Sector and type limits identify maximum exposure
to certain sectors or types of securities
within the municipal market.
Maturity limits can be defined
in terms of maximum final maturity,
a maturity distribution range, or a combination of the two.
Finally, the investment policy may incorporate limits
by credit rating band,
which can be based on internal credit grades
and/or external credit ratings.
The policy could also establish limits for non-rated bonds.
Remember, regulatory changes do not prohibit bank management
from using external credit ratings
as one component of its analysis process.
Further, many state banking statutes
continue to use credit ratings to determine permissibility.
- To ensure compliance with outstanding regulatory guidance,
the investment policy should define the scope
of pre-purchase analysis and ongoing monitoring procedures,
consistent with the nature and complexity
of the board's approved investment activities.
The policy should also:
Establish underwriting criteria to meet safety
and soundness standards.
Outline the acceptable use of third-party analysis,
as well as due diligence expectations
for third-party arrangements.
And determine whether credit ratings issued by Nationally
Recognized Statistical Rating Organizations,
or NRSROs, will be considered as one part of the analysis.
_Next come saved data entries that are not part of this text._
(** X11 -- [Evict] is [Remove] of the frame it picks: when [Evict]
    returns [f] in a reachable state, [Remove(f)] in that state returns
    normally and leaves the very same state. *)
Theorem Evict_is_Remove_of_victim (s s' : LRUKReplacer) (f : Z) :
  reachable s → Evict s = Return (Some f) s' → Remove f s = Return tt s'.
Proof.
  intros Hwf%reachable_wf Hcall. pose proof (wf_k s Hwf) as Hk.
  destruct (Evict_cases s Hwf) as
    [[_ He]|[(f' & l1 & l2 & Hnf & Hev & _ & He)
            |(f' & t & l1 & l2 & _ & Hcf & Hev & _ & He)]];
    rewrite He in Hcall; [done|..]; injection Hcall as -> <-.
  - assert (1 ≤ count_of s f < k_ s) as Hc.
    { apply (wf_early s Hwf). rewrite Hnf. apply elem_of_middle. by left. }
    destruct (Remove_cases s f Hwf) as
      [[[Hf|[_ Hev']] _]|[(_ & Hnone & _)|(_ & _ &
        [[Hz _]|[(l1' & l2' & _ & Hnf' & ->)|(t & l1' & l2' & ? & _)]])]];
      try lia; try congruence.
    + assert (f ≤ static_cast_frame_id_t (replacer_size_ s)); [|lia].
      apply (wf_range s Hwf), (wf_flag s Hwf). lia.
    + unfold is_evictable, at_default in Hev. by rewrite Hnone in Hev.
    + destruct (retire_early_frame s f l1 l2 Hwf Hnf) as [E1 _].
      destruct (retire_early_frame s f l1' l2' Hwf Hnf') as [E2 _].
      simpl in E1, E2. by rewrite E1, E2.
  - assert (k_ s ≤ count_of s f) as Hc.
    { apply (wf_stable s Hwf). rewrite Hcf, fmap_app, fmap_cons.
      apply elem_of_middle. by left. }
    destruct (Remove_cases s f Hwf) as
      [[[Hf|[_ Hev']] _]|[(_ & Hnone & _)|(_ & _ &
        [[Hz _]|[(l1' & l2' & ? & _)|(t' & l1' & l2' & _ & Hcf' & ->)]])]];
      try lia; try congruence.
    + assert (f ≤ static_cast_frame_id_t (replacer_size_ s)); [|lia].
      apply (wf_range s Hwf), (wf_flag s Hwf). lia.
    + unfold is_evictable, at_default in Hev. by rewrite Hnone in Hev.
    + destruct (retire_stable_frame s f t l1 l2 Hwf Hcf) as [_ E1].
      destruct (retire_stable_frame s f t' l1' l2' Hwf Hcf') as [_ E2].
      simpl in E1, E2. by rewrite E1, E2.
Qed.

Lemma Evict_is_Remove_of_victim_witness :
  Remove 2 scenario_state =
  Return tt (state_of 7 2 (scenario ++ [CallEvict])).
Proof.
  apply (Evict_is_Remove_of_victim scenario_state
           (state_of 7 2 (scenario ++ [CallEvict])) 2).
  - reach 7 2 scenario.
  - vm_compute. reflexivity.
Defined.

(** ** Draining the replacer *)

Lemma filter_evictable_none s (l : list Z) :
  Forall (λ g, is_evictable s g = false) l →
  filter (λ g, is_evictable s g = true) l = [] ∧
  filter (λ g, is_evictable s g = false) l = l.
Proof.
  intros Hall. split.
  - apply filter_none. eapply Forall_impl; [exact Hall|]. simpl. congruence.
  - by apply filter_all.
Qed.

Lemma evictions_Evict s r s' cs :
  Evict s = Return r s' →
  evictions (CallEvict :: cs) s = (r, Size s') :: evictions cs s' ∧
  run (CallEvict :: cs) s = run cs s'.
Proof. intros Hcall. simpl. by rewrite Hcall. Qed.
Effective investment activity oversight and assessment
of portfolio performance require
accurate risk measurement systems
and routine board reporting.
The investment policy should outline
risk measurement systems that are commensurate
with the approved investment activities
and portfolio complexity.
The risk measurement systems should identify
higher-risk securities and measure the credit,
interest rate, and liquidity risks
within the total portfolio.
The systems should also summarize
portfolio diversification.
Routine board reporting is a critical aspect
of management oversight and should be clearly detailed
in the investment policy.
The board reports should summarize investment activity,
risk measures, and compliance with policy limits.
The board's review of investment portfolio
management reports, along with relevant discussions
regarding investment strategy,
should be formally documented in the board minutes.
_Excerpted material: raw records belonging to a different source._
(** A pick from a non-empty array is one of its elements. *)
Lemma pick_nonempty {A : Type} (l : list A) (g : Rng) :
  l <> [] -> exists a, fst (pick l g) = Some a /\ a ∈ l.
Proof.
  intros Hl. unfold pick.
  pose proof (randomBelow_range (Z.of_nat (length l)) g) as Hr.
  destruct (randomBelow (Z.of_nat (length l)) g) as [i g'] eqn:E; simpl in *.
  assert (0 < Z.of_nat (length l)) by (destruct l; simpl in *; [congruence | lia]).
  specialize (Hr H).
  destruct (lookup_lt_is_Some_2 l (Z.to_nat i)) as [a Ha]; [lia |].
  exists a. split; [exact Ha | eapply list_elem_of_lookup_2; exact Ha].
Qed.

Lemma pick_rng {A : Type} (l : list A) (g : Rng) : snd (pick l g) = skip 1 g.
Proof.
  unfold pick. pose proof (randomBelow_rng (Z.of_nat (length l)) g).
  destruct (randomBelow _ g); simpl in *; assumption.
Qed.

Lemma pick_elem {A : Type} (l : list A) (g : Rng) (a : A) :
  fst (pick l g) = Some a -> a ∈ l.
Proof.
  unfold pick. destruct (randomBelow _ g) as [i g']; simpl.
  apply list_elem_of_lookup_2.
Qed.

Lemma Qltb_lt (a b : Q) : Qltb a b = true <-> (a < b)%Q.
Proof.
  unfold Qltb. rewrite negb_true_iff. split; intros H.
  - destruct (Qlt_le_dec a b) as [|Hle]; [assumption |].
    apply Qle_bool_iff in Hle. congruence.
  - destruct (Qle_bool b a) eqn:E; [| reflexivity].
    apply Qle_bool_iff in E. exfalso. eapply Qlt_not_le; eassumption.
Qed.

Lemma Qltb_ge (a b : Q) : Qltb a b = false <-> (b <= a)%Q.
Proof.
  unfold Qltb. rewrite negb_false_iff. apply Qle_bool_iff.
Qed.

(** From here on the random source is used through the lemmas above. *)
Arguments randomBelow : simpl never.
Arguments Math_random : simpl never.
Arguments skip : simpl never.
Arguments pick : simpl never.

(** ** Arrays: [findIndex], [some], [splice] *)

Lemma findIndex_Some {A : Type} (p : A -> bool) (l : list A) (i : nat) :
  findIndex p l = Some i -> exists a, l !! i = Some a /\ p a = true.
Proof.
  revert i. induction l as [| a l IH]; intros i H; simpl in H; [discriminate |].
  destruct (p a) eqn:Ea.
  - injection H as <-. exists a. split; [reflexivity | assumption].
  - destruct (findIndex p l) as [j |] eqn:Ej; simpl in H; [| discriminate].
    injection H as <-. destruct (IH j eq_refl) as [b [Hb Hp]].
    exists b. split; assumption.
Qed.

Lemma findIndex_None {A : Type} (p : A -> bool) (l : list A) :
  findIndex p l = None <-> existsb p l = false.
Proof.
  induction l as [| a l IH]; simpl; [tauto |].
  destruct (p a); simpl.
  - split; discriminate.
  - destruct (findIndex p l); simpl in *; split; intros H;
      try discriminate; try (apply IH; assumption).
    destruct IH as [_ IH]. specialize (IH H). discriminate.
Qed.

Lemma findIndex_existsb {A : Type} (p : A -> bool) (l : list A) :
  existsb p l = true -> exists i, findIndex p l = Some i.
Proof.
  intros H. destruct (findIndex p l) as [i |] eqn:E; [eauto |].
  apply findIndex_None in E. congruence.
Qed.

Lemma foodAt_eq (x y : Z) (f : Food) : foodAt x y f = true <-> f = mkFood x y.
Proof.
  unfold foodAt. destruct f as [fx fy]; simpl.
  rewrite andb_true_iff, !Z.eqb_eq. split.
  - intros [-> ->]. reflexivity.
  - intros H. injection H as -> ->. split; reflexivity.
Qed.

(** ** The candidate moves of a blob *)

Lemma neighborMoves_spec (gridSize x y : Z) (mv : Dir) :
  In mv (neighborMoves gridSize x y) <->
  (-1 <= dx mv <= 1) /\ (-1 <= dy mv <= 1) /\ ~ (dx mv = 0 /\ dy mv = 0) /\
  0 <= x + dx mv < gridSize /\ 0 <= y + dy mv < gridSize.
Proof.
  unfold neighborMoves. rewrite in_flat_map. split.
  - intros [a [Ha Hin]]. apply in_flat_map in Hin. destruct Hin as [b [Hb Hin]].
    destruct ((a =? 0) && (b =? 0)) eqn:E0; [destruct Hin |].
    destruct ((x + a >=? 0) && (x + a <? gridSize) && (y + b >=? 0) && (y + b <? gridSize))
      eqn:Eb; [| destruct Hin].
    destruct Hin as [<- | []]; simpl.
    apply andb_false_iff in E0.
    rewrite !andb_true_iff in Eb. destruct Eb as [[[B1 B2] B3] B4].
    apply Z.geb_le in B1, B3. apply Z.ltb_lt in B2, B4.
    simpl in Ha, Hb.
    repeat split; lia.
  - intros (Hx & Hy & Hnz & Bx & By). destruct mv as [a b]; cbn [dx dy] in *.
    exists a. split; [simpl; lia |].
    apply in_flat_map. exists b. split; [simpl; lia |].
    destruct ((a =? 0) && (b =? 0)) eqn:E0.
    + apply andb_true_iff in E0. rewrite !Z.eqb_eq in E0. tauto.
    + replace ((x + a >=? 0) && (x + a <? gridSize) && (y + b >=? 0) && (y + b <? gridSize))
        with true; [left; reflexivity |].
      symmetry. rewrite !andb_true_iff. rewrite !Z.geb_le, !Z.ltb_lt. lia.
Qed.

Lemma inBounds_spec (gridSize x y : Z) :
  inBounds gridSize x y = true <-> 0 <= x < gridSize /\ 0 <= y < gridSize.
Proof.
  unfold inBounds. rewrite negb_true_iff, !orb_false_iff.
  rewrite !Z.ltb_ge, !Z.geb_leb, !Z.leb_gt. lia.
Qed.

(** A blob on a grid of side at least 2 always has a candidate move. *)
Lemma neighborMoves_nonempty (gridSize x y : Z) :
  2 <= gridSize -> inBounds gridSize x y = true -> neighborMoves gridSize x y <> [].
Proof.
  intros Hs Hb. apply inBounds_spec in Hb.
  assert (exists mv, In mv (neighborMoves gridSize x y)) as [mv Hmv].
  { destruct (Z_lt_dec (x + 1) gridSize).
    - exists (mkDir 1 0). apply neighborMoves_spec; simpl. lia.
    - exists (mkDir (-1) 0). apply neighborMoves_spec; simpl. lia. }
  intros E. rewrite E in Hmv. destruct Hmv.
Qed.

(** ** One blob of the tick *)

(** The three ways the callback returns: eat in place, move and eat on
    arrival, move without eating. *)
Lemma stepBlob_cases (gridSize : Z) (b : Blob) (fd : list Food) (g : Rng)
      (b' : Blob) (fd' : list Food) (g' : Rng) :
  stepBlob gridSize b fd g = Some (b', fd', g') ->
  (exists i, findIndex (foodAt (blobX b) (blobY b)) fd = Some i /\
             b' = mkBlob (blobX b) (blobY b) (Js.num 0) /\
             fd' = delete i fd /\ g' = g)
  \/
  (findIndex (foodAt (blobX b) (blobY b)) fd = None /\
   exists mv, In mv (neighborMoves gridSize (blobX b) (blobY b)) /\
     g' = skip 1 g /\
     ((exists i, findIndex (foodAt (blobX b + dx mv) (blobY b + dy mv)) fd = Some i /\
                 b' = mkBlob (blobX b + dx mv) (blobY b + dy mv) (Js.num 0) /\
                 fd' = delete i fd)
      \/
      (findIndex (foodAt (blobX b + dx mv) (blobY b + dy mv)) fd = None /\
       b' = mkBlob (blobX b + dx mv) (blobY b + dy mv) (Js.add1 (stepsSinceMeal b)) /\
       fd' = fd))).
Proof.
  unfold stepBlob. intros H.
  destruct (findIndex (foodAt (blobX b) (blobY b)) fd) as [i |] eqn:Ecur.
  - left. injection H as <- <- <-. exists i. repeat split; reflexivity.
  - right. split; [reflexivity |].
    set (nb := neighborMoves gridSize (blobX b) (blobY b)) in *.
    set (fn := List.filter _ nb) in *.
    assert (Hsel : exists l, (if 0 <? Z.of_nat (length fn) then pick fn g else pick nb g)
                             = pick l g /\ forall a, In a l -> In a nb).
    { destruct (0 <? Z.of_nat (length fn)).
      - exists fn. split; [reflexivity |]. intros a Ha.
        apply filter_In in Ha. tauto.
      - exists nb. split; [reflexivity | tauto]. }
    destruct Hsel as [l [Hsel Hl]]. rewrite Hsel in H. clear Hsel.
    pose proof (pick_rng l g) as Hg. pose proof (pick_elem l g) as He.
    destruct (pick l g) as [[mv |] g1]; simpl in *; [| discriminate].
    subst g1. exists mv. split; [apply Hl, list_elem_of_In, He; reflexivity |].
    destruct (findIndex (foodAt (blobX b + dx mv) (blobY b + dy mv)) fd) as [j |] eqn:Enew;
      injection H as <- <- <-; (split; [reflexivity |]).
    + left. exists j. repeat split; reflexivity.
    + right. repeat split; reflexivity.
Qed.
The final policy component we will discuss
is independent review of investment activities.
Chasity, what are some regulatory expectations
for an appropriate independent review program?
- Well, Tyler, municipal investment activities
should be included in the bank's overall
independent review program.
Independent review may encompass external audits,
an internal audit program, or a combination of the two.
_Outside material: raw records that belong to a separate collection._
(** * CodeCrackr: the multi-provider AI orchestration layer

    A shallow embedding of [services/ai_providers/base.py],
    [openai_provider.py], [gemini_provider.py], [openrouter_provider.py]
    and [services/ai_manager.py], and of the caller of the manager, the
    admin blueprint [admin/__init__.py].

    Python values are modelled as follows.
    - [str] is [string]; [len] is [String.length] and the slice [s[:n]] is
      [substring 0 n s].
    - A [dict] built by a literal or by [json.loads] is a [Json.value]
      (an insertion-ordered association list under [Json.Obj]).
    - A raised exception is the [Raise] case of [result]; [try/except
      Exception] is a match on it.
    - What the code only reaches through a library or the network (importing
      an SDK, the remote call, [json.loads]) is a field of [world]; the
      theorems hold for every [world].  The content of a reply is a [str]
      or [None] ([option string]).
    - [Json.loads] is a reading of JSON text used for the closed runs. *)

From Stdlib Require Import String Ascii List Bool Arith ZArith Lia.
From Stdlib Require Import DecimalString.
Import ListNotations.
Local Open Scope string_scope.

(** ** Characters that cannot be written inside a literal *)

Definition dquote : ascii := "034"%char.
Definition backslash : ascii := "092"%char.
Definition nl : string := String "010"%char EmptyString.
Definition quoted (s : string) : string :=
  String dquote (s ++ String dquote EmptyString).

(** ** Exceptions and the error monad *)

Inductive exn : Type :=
| TypeError (cls : string) (abstract : list string)
    (* "Can't instantiate abstract class cls with abstract methods ..." *)
| JSONDecodeError
| ImportError
| BackendError (msg : string).
    (* anything the client library, the transport or raise_for_status raises *)

Inductive result (A : Type) : Type :=
| Ok (a : A)
| Raise (e : exn).
Arguments Ok {A} a.
Arguments Raise {A} e.

Definition bind {A B : Type} (c : result A) (k : A -> result B) : result B :=
  match c with
  | Ok a => k a
  | Raise e => Raise e
  end.

Notation "x <- c ;; k" := (bind c (fun x => k))
  (at level 61, c at next level, right associativity).

(** Truthiness of an optional string: [bool(None)] and [bool('')] are false. *)
Definition truthy (s : option string) : bool :=
  match s with
  | Some (String _ _) => true
  | _ => false
  end.

(** [str(n)] for an int. *)
Definition str_of_int (z : Z) : string :=
  NilZero.string_of_int (Z.to_int z).

(** [sep.join(l)] *)
Fixpoint join (sep : string) (l : list string) : string :=
  match l with
  | [] => EmptyString
  | [x] => x
  | x :: rest => x ++ sep ++ join sep rest
  end.

(** ** Insertion-ordered dicts with string keys *)

Section Dict.
Context {A : Type}.

(** [d.get(k)] *)
Fixpoint dict_get (k : string) (d : list (string * A)) : option A :=
  match d with
  | [] => None
  | (k', v) :: rest => if String.eqb k k' then Some v else dict_get k rest
  end.

(** [d[k] = v]: an existing key keeps its position. *)
Fixpoint dict_set (k : string) (v : A) (d : list (string * A))
  : list (string * A) :=
  match d with
  | [] => [(k, v)]
  | (k', v') :: rest =>
      if String.eqb k k' then (k, v) :: rest else (k', v') :: dict_set k v rest
  end.

(** [list(d.keys())] *)
Definition dict_keys (d : list (string * A)) : list string := map fst d.
End Dict.

(** ** JSON values: dict literals and the results of [json.loads] *)

Module Json.

#[warnings="-register-all"] Inductive value : Type :=
| Null
| Bool (b : bool)
| Int (z : Z)
| Float (lexeme : string)
| Str (s : string)
| Arr (items : list value)
| Obj (members : list (string * value)).

(** [d.get(k)]: [None] when the key is absent (or [d] is not a dict). *)
Definition get (k : string) (d : value) : option value :=
  match d with
  | Obj m => dict_get k m
  | _ => None
  end.

Definition is_null (v : value) : bool :=
  match v with
  | Null => true
  | _ => false
  end.

(** *** A recursive-descent reading of JSON text

    The grammar of RFC 8259 as Python's decoder reads it: whitespace,
    the three literals, numbers (kept as [Int] when they have neither
    fraction nor exponent), strings with the single-character escapes,
    arrays and objects (a repeated key keeps its last value).  Escapes of
    the form [\uXXXX] are outside the character model and are rejected.
    The recursion carries a bound taken from the length of the text. *)

Definition is_ws (c : ascii) : bool :=
  match nat_of_ascii c with
  | 32 | 9 | 10 | 13 => true
  | _ => false
  end.
(** X8 (_info, all three drivers): the readout is N.C. exactly when the
    sensor is not active; for an active sensor it is id: followed by the
    source id in decimal, so two active sensors show the same readout only
    if they have the same id; and since no method changes the id, the
    readout of a sensor on [port] stays the one it had after construction
    whatever is called. *)
Theorem info_identifies (active : bool) (w w' : World) :
  (Readout._info active w = "N.C."%string <-> active = false)
  /\ (Readout._info true w = Readout._info true w' ->
      _id (this w) = _id (this w'))
  /\ (forall port dev callsD callsL callsF,
        let shown :=
          String.append "id:"
            (DecimalString.NilEmpty.string_of_int (Z.to_int port)) in
        Readout._info true
          (run DualSession.step callsD (DualLidar.constructor port dev)) = shown
        /\ Readout._info true
             (run LegacySession.step callsL (LegacyLidar.constructor port dev))
           = shown
        /\ Readout._info true
             (run FiveSession.step callsF (FiveLidar.constructor port dev))
           = shown).
Proof.
  split; [| split].
  - unfold Readout._info. destruct active; cbn; split;
      (discriminate || reflexivity).
  - unfold Readout._info. cbn. intros E. injection E as E.
    apply DecimalZ.to_int_inj.
    apply (f_equal DecimalString.NilEmpty.int_of_string) in E.
    rewrite !DecimalString.NilEmpty.isi in E. now injection E.
  - intros port dev callsD callsL callsF. cbv zeta. unfold Readout._info.
    assert (HD : sourced port [1; 2; 3; 4; 5; 10]
                   (run DualSession.step callsD (DualLidar.constructor port dev)))
      by (apply run_invariant; [apply dual_step_sourced |];
          repeat split; constructor).
    assert (HL : sourced port [1; 2; 3; 10]
                   (run LegacySession.step callsL
                        (LegacyLidar.constructor port dev)))
      by (apply run_invariant; [apply legacy_step_sourced |];
          repeat split; constructor).
    assert (HF : sourced port [1; 2; 3; 10]
                   (run FiveSession.step callsF (FiveLidar.constructor port dev)))
      by (apply run_invariant; [apply five_step_sourced |];
          repeat split; constructor).
    destruct HD as (-> & _), HL as (-> & _), HF as (-> & _).
    repeat split.
Qed.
At many banks, an evaluation by bank personnel
independent of the portfolio management function
will suffice.
The program's scope and formality
should correspond to the size and complexity
of the bank's investment activities.
The independent review should evaluate the appropriateness
of risk management practices that are in place.
The program should assess compliance
with investment policy guidance, pre-purchase analysis
and ongoing monitoring procedures,
and board-established risk limits.
The review should also assess the timeliness, integrity,
and usefulness of internal risk measurement
and reporting systems.
Finally, management should develop a program
that tracks independent review exceptions
and documents corrective action.
- As we conclude this module, let's summarize the key points.
The bank's board should establish
written investment policies that provide
sufficient guidance to senior management.
The policies should be consistent
with regulatory guidance,
and include authorized investments,
risk limits, analysis and monitoring expectations,
as well as measurement and reporting requirements.
The FDIC expects the depth and detail of investment policies
and procedures to be consistent
with the complexity and risk profile
of the intended investment activities.